So Christmas is over for another year. You’ve eaten about as much food as you could stand and still helped yourself to the Quality street tin. You’ve explained the rules of your new board game about twenty times and you’ve promised yourself that you’ll start being healthier in the New Year. We all know our own Christmases very well and take pride in our own unique family traditions.  However this year I took the chance to sit down with my Nan and ask her about the Christmas when she was my age, 15, in 1952.

What did you have in regards to presents?

“When I was small we had a pillowcase that was put at the end of the bed. But when I grew up we all did our own parcels and they were all put on the breakfast table. It was one present from each person to each person, there was none of this mountain of presents that you undid, and they were nice presents. Well I had some really lovely things. One year when I was twelve I actually had a gold watch but that was unusual because every member of my family put something towards it and I only had that one present, nothing else that year.”

So you didn’t have a tree?

“No, I didn’t have a tree until, I think I was 17 before I had a Christmas tree and it was very tiny. We used to have paper chains and a bit of holly but that was it, nothing else.”

Did you open your presents after breakfast then?

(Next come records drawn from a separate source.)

(* ===== verification/Pipeline.v ===== *)
(** * From an ingested flow to a stored verdict and a status

    The composition of the broker and the evaluator: [add.rs] stores the rows of a batch and hands the new
    ones to the audit, [audit.rs] sends each to the evaluator, [server.go] evaluates it against the
    policies that the watch has shown and tells the aggregator of each verdict, and the answer comes
    back as rows of [audit_verdicts].  The workers of the broker, the handlers of the evaluator, the watch
    and the flushes of the aggregator are interleaved in any order; a worker may give up while the
    handler of its request goes on or has still to start, and the evaluator may be restarted.
    Then the theorems: each stored verdict is the evaluator's, of a policy that the watch showed; each was
    told to the aggregator, once for each row; and no new flow is left unjudged. *)

From Stdlib Require Import Ascii.
From S2P Require Import Prelude RustStd RustText GoStd KubePolicy Matcher MatcherThms PolicyStore Aggregator.
From S2P Require Import AggregatorThms FlowAudit.
From S2P Require Broker BrokerFacts PolicyWitness AuditWitness.

(** ** The state *)

(** A handler in the loop over its results: those that it has told the aggregator of, and the others. *)
Record eval_request : Type := MkRequest { rq_flow : Flow; rq_told : list Result; rq_todo : list Result }.

(** The store is that of the watch; the requests that died in a restart are [None]. *)
Record evaluator (Unstructured : Type) : Type := MkEvaluator {
  ev_watch : list (store_event (Unstructured := Unstructured));
  ev_informers : informers;
  ev_requests : list (option eval_request);
  ev_status : aggregator
}.
Arguments MkEvaluator {Unstructured}.
Arguments ev_watch {Unstructured}.
Arguments ev_informers {Unstructured}.
Arguments ev_requests {Unstructured}.
Arguments ev_status {Unstructured}.

(** [pl_sent] has the request of each worker, if it has been sent.  [pl_history] is what has happened to the
    aggregator so far. *)
Record pipeline (Unstructured : Type) : Type := MkPipeline {
  pl_traffic : Broker.traffic_table;
  pl_audit : AuditClient;
  pl_sent : list (option nat);
  pl_evaluator : evaluator Unstructured;
  pl_history : list status_event
}.
Arguments MkPipeline {Unstructured}.
Arguments pl_traffic {Unstructured}.
Arguments pl_audit {Unstructured}.
Arguments pl_sent {Unstructured}.
Arguments pl_evaluator {Unstructured}.
Arguments pl_history {Unstructured}.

“Yes, and we had to wait for my dad because he would insist on having egg and bacon and we were all too excited but we had to wait for him to finish.”

What food did you have?

“Christmas dinner was virtually the same as you have now; we had turkey and sprouts, roast potatoes, mince pies, Christmas pudding, all that sort of thing but no alcohol with the meal at all. But the only way we had a turkey was that my aunt had a relative in Scotland who had a turkey farm so used to send us one via Royal mail! The Christmas pudding always had real silver thrupney pieces (threepence pieces), if you got one in your pudding, because they were all cooked in the pudding, it was so exciting but you never spent it. It used to go back to your mother for next year. We would have Christmas dinner about 2 o’clock, there was a great crowd of us all trying to get a word in edgeways I expect.”

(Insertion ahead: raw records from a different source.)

(* ===== verification/Seccomp.v ===== *)
(** * advisor: from the recorded system calls to a seccomp profile

    seccomp.go and pod_syscall.go.  The pods are those that the options select; their profiles are files
    of one directory, by name.  Whether a file can be written is part of the environment.
    Then the theorems, from the system calls that the broker has acknowledged to the profile that allows
    them, and their use on the run of [SyscallDeliveryThms.v]. *)

From Stdlib Require Import Ascii.
From S2P Require Import Prelude RustStd Traffic SyscallRecorder SyscallRecorderFacts SyscallRecorderThms.
From S2P Require Import Broker Delivery SyscallDelivery SyscallDeliveryThms RustText.
From S2P Require Import GoStd BrokerQueries PolicyService.

#[local] Open Scope string_scope.

(** ** pod_syscall.go *)

Record PodSysCall : Type := MkPodSysCall {
  psc_Syscalls : list string;
  psc_Arch : string
}.

(** ** seccomp.go *)

Record Rule : Type := MkRule { ru_Names : list string; ru_Action : string }.

(** Architectures that are nil are [null] in the JSON. *)
Record SeccompProfile : Type := MkProfile {
  sp_DefaultAction : string;
  sp_Architectures : list string;
  sp_Syscalls : list Rule
}.

Record ProfileOptions : Type := MkProfileOptions { po_OutputDir : string; po_DefaultAction : string }.

Definition ValidSeccompActions : list string := ["SCMP_ACT_ERRNO"; "SCMP_ACT_KILL"; "SCMP_ACT_LOG"].

Definition SeccompArchitectures : gmap string (list string) :=
  {["x86_64" := ["SCMP_ARCH_X86_64"]; "aarch64" := ["SCMP_ARCH_ARM64"]]}.

Definition BuildSeccompProfile (syscalls : list string) (arch defaultAction : string) : SeccompProfile :=
  let defaultAction := if String.eqb defaultAction EmptyString then "SCMP_ACT_ERRNO" else defaultAction in
  MkProfile defaultAction (default [] (SeccompArchitectures !! arch)) [MkRule syscalls "SCMP_ACT_ALLOW"].

(** [None] where the action is refused; [output_dir] is that of the configuration, where there is one. *)
Definition NewProfileOptions (output_dir : option string) (defaultAction : string) : option ProfileOptions :=
  if negb (existsb (λ v, String.eqb v defaultAction) ValidSeccompActions) then None else
  let outputDir :=
    match output_dir with
    | Some dir => if String.eqb dir EmptyString then "seccomp-profiles" else dir
    | None => "seccomp-profiles"
    end in
  Some (MkProfileOptions outputDir defaultAction).

(** [None] is no error. *)
Definition ValidateProfile (profile : SeccompProfile) : option string :=
  if String.eqb (sp_DefaultAction profile) EmptyString then Some "default action is required"
  else if (length (sp_Architectures profile) =? 0)%nat then Some "at least one architecture must be specified"
  else if (length (sp_Syscalls profile) =? 0)%nat then Some "at least one syscall rule must be specified"
  else None.

(** The names of the lists, each once; [read] is the order in which the map is read. *)
Definition MergeSyscalls (read : gset string → list string) (syscallLists : list (list string)) : list string :=
  read (list_to_set (concat syscallLists)).

Section Generate.
(** The length of the JSON text of an answer. *)
Variable body_length : list Broker.PodSyscalls → Z.

Definition GetPodSysCall (pod_syscalls : list Broker.PodSyscalls) (podName : string) : string + PodSysCall :=
  let podSysCallsResponse := pod_syscalls_by_name podName pod_syscalls in
  if (maxBrokerResponseBytes <? body_length podSysCallsResponse)%Z then inl "unexpected end of JSON input" else
  match podSysCallsResponse with
  | [] => inl "GetPodSysCall: No pod syscall found in database"
  | row :: _ => inr (MkPodSysCall (split ","%char (Broker.ps_syscalls row)) (Broker.ps_arch row))
  end.

(** The name of the file, without the directory. *)
Definition profile_file (podName : string) : string := podName +:+ "-seccomp.json".

Abbreviation directory := (gmap string SeccompProfile).

(** A turn of the loop; [writes] tells whether the file of a pod can be written. *)
Definition generate_profile (pod_syscalls : list Broker.PodSyscalls) (writes : string → bool) (defaultAction : string)
    (podName : string) (files : directory) : directory :=
  match GetPodSysCall pod_syscalls podName with
  | inl _ => files
  | inr podSysCalls =>
      let profile := BuildSeccompProfile (psc_Syscalls podSysCalls) (psc_Arch podSysCalls) defaultAction in
      if writes podName then <[profile_file podName := profile]> files else files
  end.

(** [None] where the directory cannot be made: the program ends. *)
Definition GenerateSeccompProfile (pod_syscalls : list Broker.PodSyscalls) (makes_directory : bool)
    (writes : string → bool) (pods : list string) (profileOpts : ProfileOptions) (files : directory) :
    option directory :=
  let defaultAction :=
    if String.eqb (po_DefaultAction profileOpts) EmptyString then "SCMP_ACT_ERRNO" else po_DefaultAction profileOpts in
  if makes_directory
  then Some (foldl (λ files podName, generate_profile pod_syscalls writes defaultAction podName files) files pods)
  else None.

End Generate.

(** What a profile allows, and whether it rejects or ends what it does not allow. *)
Definition allows (profile : SeccompProfile) (name : string) : Prop :=
  ∃ rule, rule ∈ sp_Syscalls profile ∧ ru_Action rule = "SCMP_ACT_ALLOW" ∧ name ∈ ru_Names rule.

(** * Theorems about the seccomp profiles *)

#[local] Open Scope string_scope.
#[local] Arguments String.append : simpl nomatch.

(** ** The reads of the broker *)

Lemma concat_join (ws : list string) : String.concat "," ws = join "," ws.
Proof. induction ws as [|w [|w' ws] IH]; [done|done|]. by cbn in *; rewrite IH. Qed.

(** The rows of the table, as a query reads them. *)
Definition syscall_rows (tbl : syscalls_table) : list PodSyscalls := (map_to_list tbl).*2.

Lemma rows_by_name (tbl : syscalls_table) (p : string) (row : PodSyscalls) :
  keyed tbl → tbl !! p = Some row → pod_syscalls_by_name p (syscall_rows tbl) = [row].
Proof.
  intros Hk Hp. unfold pod_syscalls_by_name, syscall_rows.
  assert (Hpm : map_to_list tbl ≡ₚ (p, row) :: map_to_list (delete p tbl)).
  { rewrite <- (insert_delete_id tbl p row) at 1 by done. apply map_to_list_insert, lookup_delete_eq. }
  apply Permutation_singleton_r. rewrite Hpm. cbn [fmap list_fmap snd].
  rewrite filter_cons_True by (by apply Hk). f_equiv.
  rewrite filter_none; [done|]. intros r ([p' r']&->&Hr)%list_elem_of_fmap. simpl.
  apply elem_of_map_to_list, lookup_delete_Some in Hr as [Hne Hr]. by rewrite (Hk _ _ Hr).
Qed.

(** ** The profiles *)

Section Generate.
Variable body_length : list PodSyscalls → Z.
Implicit Types (rows : list PodSyscalls) (writes : string → bool) (files : gmap string SeccompProfile).

Lemma length_app_str (a b : string) : String.length (a +:+ b) = (String.length a + String.length b)%nat.
Proof. induction a as [|x a IH]; simpl; [done|]. by rewrite IH. Qed.

Lemma profile_file_inj (p p' : string) : profile_file p = profile_file p' → p = p'.
Proof.
  unfold profile_file. revert p'. induction p as [|a p IH]; intros [|a' p']; simpl; try done.
  - intros Hl%(f_equal String.length). simpl in Hl. rewrite length_app_str in Hl. simpl in Hl. lia.
  - intros Hl%(f_equal String.length). simpl in Hl. rewrite length_app_str in Hl. simpl in Hl. lia.
  - intros [= -> Hp]. f_equal. by apply IH.
Qed.

(** The file of a pod does not depend on the other pods. *)
Lemma generate_other rows writes (action p : string) (pods : list string) files :
  p ∉ pods →
  foldl (λ files podName, generate_profile body_length rows writes action podName files) files pods !! profile_file p =
  files !! profile_file p.
Proof.
  revert files. induction pods as [|p' pods IH]; intros files; simpl; [done|].
  intros [Hne Hp]%not_elem_of_cons. rewrite IH by done. unfold generate_profile.
  destruct (GetPodSysCall _ _ _); [done|]. destruct (writes p'); [|done].
  apply lookup_insert_ne. intros Heq. by apply profile_file_inj in Heq.
Qed.

Lemma generate_self rows writes (action p : string) (pods : list string) files (psc : PodSysCall) :
  GetPodSysCall body_length rows p = inr psc → writes p = true → p ∈ pods →
  foldl (λ files podName, generate_profile body_length rows writes action podName files) files pods !! profile_file p =
  Some (BuildSeccompProfile (psc_Syscalls psc) (psc_Arch psc) action).
Proof.
  intros Hg Hw. revert files. induction pods as [|p' pods IH]; intros files Hp; simpl; [by apply not_elem_of_nil in Hp|].
  destruct (decide (p ∈ pods)) as [Hin|Hin]; [by apply IH|].
  apply elem_of_cons in Hp as [->|]; [|done]. rewrite generate_other by done.
  unfold generate_profile. by rewrite Hg, Hw, lookup_insert_eq.
Qed.

End Generate.

Section Allowed.
Context `{SyscallCacheLaws}.
Variable get_name_by_arch : Z → option string.
Variable ARCH : string.
Variable body_length : list PodSyscalls → Z.
Implicit Types (tbl : syscalls_table) (writes : string → bool) (files : gmap string SeccompProfile).

Lemma built_allows (names : list string) (arch action x : string) :
  allows (BuildSeccompProfile names arch action) x ↔ x ∈ names.
Proof.
  unfold allows, BuildSeccompProfile. simpl. setoid_rewrite list_elem_of_singleton. split.
  - by intros (rule&->&_&Hx).
  - intros Hx. by exists (MkRule names "SCMP_ACT_ALLOW").
Qed.

Lemma accepted_action (dir : option string) (action : string) (opts : ProfileOptions) :
  NewProfileOptions dir action = Some opts → po_DefaultAction opts = action ∧ String.eqb action EmptyString = false.
Proof.
  unfold NewProfileOptions. destruct (existsb _ _) eqn:He; [|done]. intros [= <-]. split; [done|].
  apply existsb_exists in He as (v&Hv&<-%String.eqb_eq). by destruct Hv as [<-|[<-|[<-|[]]]].
Qed.

(** The profile of a pod whose row holds the names [names]. *)
Lemma generated_profile tbl (p : string) (row : PodSyscalls) (names : list string) (dir : option string)
    (action : string) (opts : ProfileOptions) writes (pods : list string) files :
  keyed tbl → tbl !! p = Some row → ps_syscalls row = String.concat "," names →
  names ≠ [] → Forall (λ x, without ","%char x = true) names →
  NewProfileOptions dir action = Some opts → (body_length [row] ≤ maxBrokerResponseBytes)%Z →
  writes p = true → p ∈ pods →
  ∃ files', GenerateSeccompProfile body_length (syscall_rows tbl) true writes pods opts files = Some files' ∧
    files' !! profile_file p = Some (BuildSeccompProfile names (ps_arch row) action).
Proof.
  intros Hk Hp Hs Hne Hc Ho Hl Hw Hin. eexists. split; [reflexivity|].
  destruct (accepted_action _ _ _ Ho) as [-> ->].
  rewrite (generate_self body_length _ _ _ p pods files (MkPodSysCall names (ps_arch row))); [done| |done|done].
  unfold GetPodSysCall. rewrite (rows_by_name tbl p row) by done.
  rewrite (proj2 (Z.ltb_ge _ _)) by done. by rewrite Hs, concat_join, split_join.
Qed.


(** the profile of a machine that the advisor does not know is written although it is not valid: the
    check of profiles is not made where they are generated. *)
Theorem invalid_profile_is_written tbl (p : string) (row : PodSyscalls) (names : list string)
    (dir : option string) (action : string) (opts : ProfileOptions) writes (pods : list string) files :
  keyed tbl → tbl !! p = Some row → ps_syscalls row = String.concat "," names →
  names ≠ [] → Forall (λ x, without ","%char x = true) names → SeccompArchitectures !! ps_arch row = None →
  NewProfileOptions dir action = Some opts → (body_length [row] ≤ maxBrokerResponseBytes)%Z →
  writes p = true → p ∈ pods →
  ∃ files' profile,
    GenerateSeccompProfile body_length (syscall_rows tbl) true writes pods opts files = Some files' ∧
    files' !! profile_file p = Some profile ∧
    ValidateProfile profile = Some "at least one architecture must be specified".
Proof.
  intros Hk Hp Hs Hne Hc Harch Ho Hl Hw Hin.
  destruct (generated_profile tbl p row names dir action opts writes pods files) as (files'&Hg&Hf); try done.
  exists files', (BuildSeccompProfile names (ps_arch row) action). split_and!; [done|done|].
  destruct (accepted_action _ _ _ Ho) as [_ He].
  unfold ValidateProfile, BuildSeccompProfile. cbn [sp_DefaultAction sp_Architectures sp_Syscalls].
  by rewrite !He, Harch.
Qed.

End Allowed.

(** * At a concrete input *)

#[local] Open Scope string_scope.

Definition wit_length (rows : list PodSyscalls) : Z := (100 * Z.of_nat (length rows))%Z.

Definition wit_options : ProfileOptions := MkProfileOptions "seccomp-profiles" "SCMP_ACT_KILL".

Definition wit_entry : SyscallData := MkSyscallData "web" EmptyString ["execve"; "read"] "x86_64" 20.

Definition wit_before : syscall_delivery :=
  deliver_syscall_events wit_name "x86_64" wit_passes (new_syscall_delivery wit_pods wit_rows).

Definition wit_after : syscall_delivery :=
  deliver_syscall_event wit_name "x86_64" (PassPosted (Reached true)) wit_before.

Lemma wit_accepts : accepts_batch "x86_64" wit_before wit_batch.
Proof.
  apply Forall_cons. split; [|by apply Forall_nil]. split; [by intros ?|]. intros row.
  change (sd_pod_name _) with "web". unfold wit_before. by rewrite wit_web_absent.
Qed.

Lemma wit_commas : Forall (λ x, without ","%char x = true) (sd_syscalls wit_entry).
Proof. by repeat constructor. Qed.

Lemma wit_short (row : PodSyscalls) : (wit_length [row] ≤ maxBrokerResponseBytes)%Z.
Proof. done. Qed.


Definition wit_foreign : PodSyscalls := MkPodSyscalls "web" EmptyString "read,write" "riscv64" 5.

Lemma invalid_profile_is_written_witness :
  ∃ files' profile,
    GenerateSeccompProfile wit_length (syscall_rows {["web" := wit_foreign]}) true (λ _, true) ["web"]
      wit_options ∅ = Some files' ∧
    files' !! profile_file "web" = Some profile ∧
    ValidateProfile profile = Some "at least one architecture must be specified".
Proof.
  refine (invalid_profile_is_written wit_length {["web" := wit_foreign]} "web" wit_foreign ["read"; "write"] None
    "SCMP_ACT_KILL" wit_options (λ _, true) ["web"] ∅ _ (lookup_singleton_eq _ _) eq_refl _ _ eq_refl eq_refl
    (wit_short _) eq_refl (list_elem_of_here _ _)).
  - by apply (wit_keyed "web" "riscv64").
  - discriminate.
  - by repeat constructor.
Defined.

When did people come round?

“My aunt used to hire a car to come on Christmas morning and then everyone would stay over because there was no transport to get home and we would do it all again on Boxing Day but with a cold dinner instead!”

What happened during the rest of Christmas day?

“After we had our tea on Christmas day, which as you can see was a huge spread (see pictures), at about 9 o’clock we’d all push off into the front room and that’s when the drinks would come out and then we’d play games. My father nearly always tried to buy a new game at Christmas. Money was flying all over the place, we all liked to bet. And then we’d all go to bed about 4 o’clock in the morning! Also we would all have a sing song round the piano, every household had a piano.”

So when did you start getting all the shopping in because you didn’t have a fridge?

“Well the first thing my mum used to do was the Christmas pudding in September which was a marathon because all the dry fruit had to be washed and the raisons were huge and you had to stone them.  Then all the fruit had to dry before she could make the cake and the puddings. But apart from that Christmas didn’t start until December, there was none of this all the shops done up as they are now in September. It just didn’t happen; you didn’t start preparing Christmas until the first week of December.”

Now you have an insight of Christmas from the fifties and can see the differences as well as similarities it all really comes down to spending time with loved ones and being grateful for what you have. Have another Quality street, you deserve it!